Du côté de la ferme des Hervé-Gruyer, la démonstration de l’efficacité de la permaculture (une agriculture où les espèces végétales et animales fonctionnent en symbiose avec des gains nets complètement déments) est faite par la luxuriance impressionnante de leur toute petite parcelle. Sous la vigne généreuse pousse le basilic, qui par son odeur éloigne les parasites des tomates qui l’abritent. La forêt-jardin est lourde de fruits, et les rendements au mètre carré explosent les rêves les plus fous des grandes exploitations. La culture de masse serait un mensonge dont on doit revenir.

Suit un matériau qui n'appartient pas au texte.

(* ===== verification/Transport.v ===== *)
(** * Upstream transports

    [src/pkg/upstream/transport.go].  Each transport builds, on its first round trip, one
    or more of net/http's transports from its fields and their defaults, and then picks
    one by the request and rewrites the request's URL for it.  What is built is a record;
    the exchange itself is net/http's. *)

From Stdlib Require Import Ascii.
From S2P Require Import Prelude GoStrings GoNet Headers.

Module Transport.

Definition defaultDialTimeout : Z := 5 * Second.
Definition defaultMaxIdleConns : Z := 32.
Definition defaultIdleConnTimeout : Z := 10 * Minute.
Definition defaultResponseHeaderTimeout : Z := Minute.
Definition defaultTLSHandshakeTimeout : Z := 5 * Second.

(** How a connection is opened: by the caller's function, by a [net.Dialer] over TCP, or
    by one over a Unix socket. *)
Inductive dialer :=
  | Custom (id : nat)
  | TCP (Timeout KeepAlive : Z)
  | Unix (Timeout KeepAlive : Z).

Inductive tlsConfig := NoTLS | InsecureSkipVerify | UserTLS (id : nat).

(** [http.Transport], the fields in use. *)
Record httpTransport := mkHTTP {
  ProxyFromEnvironment : bool;
  DialContext_ : dialer;
  TLS_ : tlsConfig;
  KeepAlivesOff : bool;
  MaxConnsPerHost : Z;
  MaxIdleConns_ : Z;
  MaxIdleConnsPerHost : Z;
  IdleConnTimeout_ : Z;
  TLSHandshakeTimeout : Z;
  ExpectContinue : Z;
  CompressionOff : bool;
  ResponseHeaderTimeout_ : Z;
}.

Inductive transport := HTTP1 (t : httpTransport) | H2C (dial : dialer) (CompressionOff : bool).

Record Request := mkRequest { Scheme : string; UHost : string; RHeader : header }.
Definition with_scheme (s : string) (r : Request) : Request := mkRequest s (UHost r) (RHeader r).

Definition or_default (v d : Z) : Z := if v =? 0 then d else v.

(** The fields shared by the types below. *)
Record config := mkConfig {
  DialTimeout : Z;
  TCPKeepAlive : Z;
  DisableKeepAlives : bool;
  MaxConn : Z;
  MaxIdleConns : Z;
  IdleConnTimeout : Z;
  ExpectContinueTimeout : Z;
  ResponseHeaderTimeout : Z;
  DisableCompression : bool;
  TLSClientConfig : tlsConfig;
  DialContext : option nat;
}.

Definition dial (c : config) : dialer :=
  match DialContext c with
  | Some id => Custom id
  | None => TCP (or_default (DialTimeout c) defaultDialTimeout) (TCPKeepAlive c)
  end.

Definition tls (c : config) : tlsConfig := match TLSClientConfig c with NoTLS => InsecureSkipVerify | t => t end.

Definition HTTPTransport_init (c : config) : httpTransport :=
  mkHTTP true (dial c) NoTLS (DisableKeepAlives c) (MaxConn c) 0 (or_default (MaxIdleConns c) defaultMaxIdleConns)
    (or_default (IdleConnTimeout c) defaultIdleConnTimeout) 0 (ExpectContinueTimeout c) true
    (or_default (ResponseHeaderTimeout c) defaultResponseHeaderTimeout).

Definition HTTPTransport_RoundTrip (c : config) (r : Request) : transport * Request :=
  (HTTP1 (HTTPTransport_init c), with_scheme "http" r).

Definition HTTPSTransport_init (c : config) : httpTransport :=
  mkHTTP true (dial c) (tls c) (DisableKeepAlives c) (MaxConn c) 0 (or_default (MaxIdleConns c) defaultMaxIdleConns)
    (or_default (IdleConnTimeout c) defaultIdleConnTimeout) defaultTLSHandshakeTimeout (ExpectContinueTimeout c) true
    (or_default (ResponseHeaderTimeout c) defaultResponseHeaderTimeout).

Definition HTTPSTransport_RoundTrip (c : config) (r : Request) : transport * Request :=
  (HTTP1 (HTTPSTransport_init c), with_scheme "https" r).

(** [H2CTransport]: either transport may be the caller's. *)
Record H2CTransport := mkH2C { HTTP2Transport : option (bool); HTTPTransport : option httpTransport; h2c_dial : option nat }.

Definition H2CTransport_dial (t : H2CTransport) : dialer :=
  match h2c_dial t with Some id => Custom id | None => TCP defaultDialTimeout defaultIdleConnTimeout end.

Definition H2CTransport_h1 (t : H2CTransport) : httpTransport :=
  match HTTPTransport t with
  | Some h => h
  | None => mkHTTP true (H2CTransport_dial t) NoTLS false 0 defaultMaxIdleConns defaultMaxIdleConns
              defaultIdleConnTimeout 0 0 true defaultResponseHeaderTimeout
  end.

Definition H2CTransport_RoundTrip (t : H2CTransport) (r : Request) : transport * Request :=
  let r := with_scheme "http" r in
  (if HExists (RHeader r) "Upgrade" then HTTP1 (H2CTransport_h1 t)
   else H2C (H2CTransport_dial t) (default true (HTTP2Transport t)), r).

Definition UnixTransport_init (c : config) : httpTransport :=
  mkHTTP false (Unix 0 0) NoTLS (DisableKeepAlives c) 0 0 (or_default (MaxIdleConns c) defaultMaxIdleConns)
    (or_default (IdleConnTimeout c) defaultIdleConnTimeout) 0 (ExpectContinueTimeout c) true
    (or_default (ResponseHeaderTimeout c) defaultResponseHeaderTimeout).

Definition UnixTransport_RoundTrip (c : config) (r : Request) : transport * Request :=
  (HTTP1 (UnixTransport_init c), mkRequest "http" ("/" +:+ UHost r) (RHeader r)).

(** [Transport]: one of three by the scheme. *)
Definition httpTr (c : config) : httpTransport :=
  mkHTTP true (dial c) (tls c) (DisableKeepAlives c) (MaxConn c) 0 (or_default (MaxIdleConns c) defaultMaxIdleConns)
    (or_default (IdleConnTimeout c) defaultIdleConnTimeout) 0 (ExpectContinueTimeout c) (DisableCompression c)
    (or_default (ResponseHeaderTimeout c) defaultResponseHeaderTimeout).
Definition unixTr (c : config) : httpTransport :=
  mkHTTP false (Unix (or_default (DialTimeout c) defaultDialTimeout) (TCPKeepAlive c)) NoTLS (DisableKeepAlives c) 0 0
    (or_default (MaxIdleConns c) defaultMaxIdleConns) (or_default (IdleConnTimeout c) defaultIdleConnTimeout) 0
    (ExpectContinueTimeout c) (DisableCompression c) (or_default (ResponseHeaderTimeout c) defaultResponseHeaderTimeout).

Definition Transport_RoundTrip (c : config) (r : Request) : transport * Request :=
  if String.eqb (Scheme r) "h2c" then
    (if HExists (RHeader r) "Upgrade" then HTTP1 (httpTr c) else H2C (dial c) (DisableCompression c), with_scheme "http" r)
  else if String.eqb (Scheme r) "unix" then (HTTP1 (unixTr c), with_scheme "http" r)
  else (HTTP1 (httpTr c), r).

(** ** Addresses *)

(** The network and address dialed for net/http's [addr]. *)
Definition dialed (d : dialer) (addr : string) : string * string :=
  match d with Unix _ _ => ("unix", TrimSuffix addr ":80") | _ => ("tcp", addr) end.

End Transport.

Module TransportFacts.
Import Transport.

(** A transport that cannot wait for ever for an idle connection, response headers, or a
    TCP connection it dials itself, and that bounds the idle connections it keeps. *)
Definition bounded_http (t : httpTransport) : Prop :=
  0 < IdleConnTimeout_ t /\ 0 < ResponseHeaderTimeout_ t /\ 0 < MaxIdleConnsPerHost t /\
  match DialContext_ t with TCP timeout _ => 0 < timeout | _ => True end.

Definition nonneg (c : config) : Prop :=
  0 <= DialTimeout c /\ 0 <= IdleConnTimeout c /\ 0 <= ResponseHeaderTimeout c /\ 0 <= MaxIdleConns c.

Lemma or_default_pos v d : 0 <= v -> 0 < d -> 0 < or_default v d.
Proof. intros Hv Hd. unfold or_default. destruct (Z.eqb_spec v 0); lia. Qed.

Lemma dial_bounded c : nonneg c -> match dial c with TCP timeout _ => 0 < timeout | _ => True end.
Proof. intros (H & _). unfold dial. destruct (DialContext c); [done|]. by apply or_default_pos. Qed.

(** Every transport the package builds is well formed: whatever fields are left at
    zero, the idle timeout, the wait for response headers, the idle pool and the dialing
    of a TCP connection are bounded (the last unless the caller dials). *)
Theorem transport_bounded c t :
  nonneg c -> t ∈ [HTTPTransport_init c; HTTPSTransport_init c; UnixTransport_init c; httpTr c; unixTr c] -> bounded_http t.
Proof.
  intros Hn Ht. pose proof (dial_bounded c Hn) as Hd. destruct Hn as (H1 & H2 & H3 & H4).
  repeat (apply elem_of_cons in Ht as [->|Ht]); [..|by apply elem_of_nil in Ht]; split_and!; try done; by apply or_default_pos.
Qed.

(** The dynamic transport picks by the scheme.  A request for "h2c" goes over
    cleartext HTTP/2, unless it asks for an upgrade, which only HTTP/1 can carry; one for
    "unix" goes over the socket; any other goes over HTTP/1 or TLS as it is.  The scheme
    sent on is one net/http knows, the host and headers are untouched, and no request
    that asks for an upgrade goes over HTTP/2, here and in [H2CTransport]. *)
Theorem transport_picks c t2 r :
  let '(t, r') := Transport_RoundTrip c r in
  UHost r' = UHost r /\ RHeader r' = RHeader r /\
  Scheme r' = (if bool_decide (Scheme r ∈ ["h2c"; "unix"]) then "http" else Scheme r) /\
  t = (if bool_decide (Scheme r = "h2c") && negb (HExists (RHeader r) "Upgrade") then H2C (dial c) (DisableCompression c)
       else if bool_decide (Scheme r = "unix") then HTTP1 (unixTr c) else HTTP1 (httpTr c)) /\
  (HExists (RHeader r) "Upgrade" = true -> exists h h', t = HTTP1 h /\ (H2CTransport_RoundTrip t2 r).1 = HTTP1 h').
Proof.
  unfold Transport_RoundTrip, H2CTransport_RoundTrip. cbn [with_scheme RHeader fst].
  destruct (String.eqb_spec (Scheme r) "h2c") as [E|E].
  - rewrite E. destruct (HExists (RHeader r) "Upgrade"); cbn; split_and!; try done; eauto.
  - destruct (String.eqb_spec (Scheme r) "unix") as [E'|E'].
    + rewrite E'. cbn. split_and!; try done. intros ->. eauto.
    + rewrite (bool_decide_false (Scheme r ∈ _)) by (rewrite !elem_of_cons, elem_of_nil; tauto).
      rewrite !bool_decide_false by done. cbn. split_and!; try done. intros ->. eauto.
Qed.

(** The socket is the host's path: the port net/http adds for "http" is taken off. *)
Lemma unix_dials_path timeout ka path : dialed (Unix timeout ka) (path +:+ ":80") = ("unix", path).
Proof. unfold dialed. by rewrite TrimSuffix_app. Qed.

(** A round trip rewrites the request it is given, and a retry sends that request again:
    a second attempt at a "unix" or "h2c" target goes over TCP and HTTP/1, whatever host
    the balancer sets for it. *)
Lemma transport_retry_loses_scheme c r host :
  Scheme r = "unix" \/ Scheme r = "h2c" ->
  let r' := (Transport_RoundTrip c r).2 in
  (Transport_RoundTrip c (mkRequest (Scheme r') host (RHeader r'))).1 = HTTP1 (httpTr c).
Proof. unfold Transport_RoundTrip. intros [-> | ->]; reflexivity. Qed.

(** The dynamic transport sets no limit on TLS handshakes (zero is none), where
    [HTTPSTransport] does. *)
Lemma transport_tls_unbounded c :
  TLSHandshakeTimeout (httpTr c) = 0 /\ TLSHandshakeTimeout (HTTPSTransport_init c) = 5 * Second.
Proof. done. Qed.

Definition zero : config := mkConfig 0 0 false 0 0 0 0 0 false NoTLS None.

Lemma transport_bounded_witness : bounded_http (unixTr zero).
Proof. apply (transport_bounded zero); [vm_compute; repeat split; congruence|]. do 4 right. left. Defined.

End TransportFacts.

Après l’agriculture urbaine et/ou à petite échelle, la production et la réduction de la consommation d’énergie avec, sans surprise, les villes scandinaves à l’avant-garde mais aussi la petite île de la Réunion qui voit dans l’énergie solaire la possibilité de réduire drastiquement sa facture énergétique salée due à sa situation, on passe à la démocratie, incontournable lieu de changement planétaire si les citoyens veulent bien s’en saisir, et à l’éducation, clé de voûte du système. Sans surprise encore, on se rend alors en Finlande, qui caracole au sommet de la pyramide PISA, où on voit d’heureux blondinets mais aussi immigrants se jeter dans les bras de leur directeur et se rouler gaiement par terre, microscope et fougère à la main. On déménagerait drette là-bas avec nos flos si leur hiver n’était pas encore pire que le nôtre, faible luminosité oblige.
Bref, chaque solution gagne à être découverte sur l’écran pour un émerveillement exponentiel et une envie pressante, à la sortie du cinéma, de prendre bêche et râteau pour sortir nos framboisiers dans la rue, d’interpeller nos élus dans les instances qui nous sont ouvertes mais qu’on boude par ignorance ou paresse, et de songer sérieusement à parler à nos voisins de la géothermie de ruelle.